Report how many lines in the records below hold "scheduled", with no other output.

=== Begin Enclosure ===

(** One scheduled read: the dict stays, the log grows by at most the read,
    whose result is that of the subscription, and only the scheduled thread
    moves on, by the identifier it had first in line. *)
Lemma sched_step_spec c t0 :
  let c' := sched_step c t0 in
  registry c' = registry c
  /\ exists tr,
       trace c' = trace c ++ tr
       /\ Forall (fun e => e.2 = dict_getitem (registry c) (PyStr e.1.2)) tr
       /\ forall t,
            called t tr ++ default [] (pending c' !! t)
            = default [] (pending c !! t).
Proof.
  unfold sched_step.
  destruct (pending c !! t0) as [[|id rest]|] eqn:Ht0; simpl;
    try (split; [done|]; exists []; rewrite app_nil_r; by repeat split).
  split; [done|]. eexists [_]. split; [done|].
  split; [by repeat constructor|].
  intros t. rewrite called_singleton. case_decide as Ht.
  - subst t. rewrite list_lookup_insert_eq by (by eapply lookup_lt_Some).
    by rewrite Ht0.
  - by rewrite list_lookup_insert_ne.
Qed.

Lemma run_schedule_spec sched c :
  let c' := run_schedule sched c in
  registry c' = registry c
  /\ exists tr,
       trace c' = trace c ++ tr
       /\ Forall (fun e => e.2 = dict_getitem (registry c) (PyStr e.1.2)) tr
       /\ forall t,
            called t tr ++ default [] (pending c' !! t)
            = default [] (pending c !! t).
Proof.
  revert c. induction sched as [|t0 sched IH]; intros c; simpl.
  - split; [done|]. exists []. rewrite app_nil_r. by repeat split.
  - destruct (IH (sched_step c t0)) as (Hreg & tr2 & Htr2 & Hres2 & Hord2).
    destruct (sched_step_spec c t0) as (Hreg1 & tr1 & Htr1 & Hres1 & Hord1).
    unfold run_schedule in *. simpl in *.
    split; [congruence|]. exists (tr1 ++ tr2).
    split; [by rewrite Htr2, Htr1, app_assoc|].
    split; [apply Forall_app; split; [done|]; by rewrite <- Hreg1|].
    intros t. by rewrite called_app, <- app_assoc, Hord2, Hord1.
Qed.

=== End Enclosure ===

### Answer to this problem
2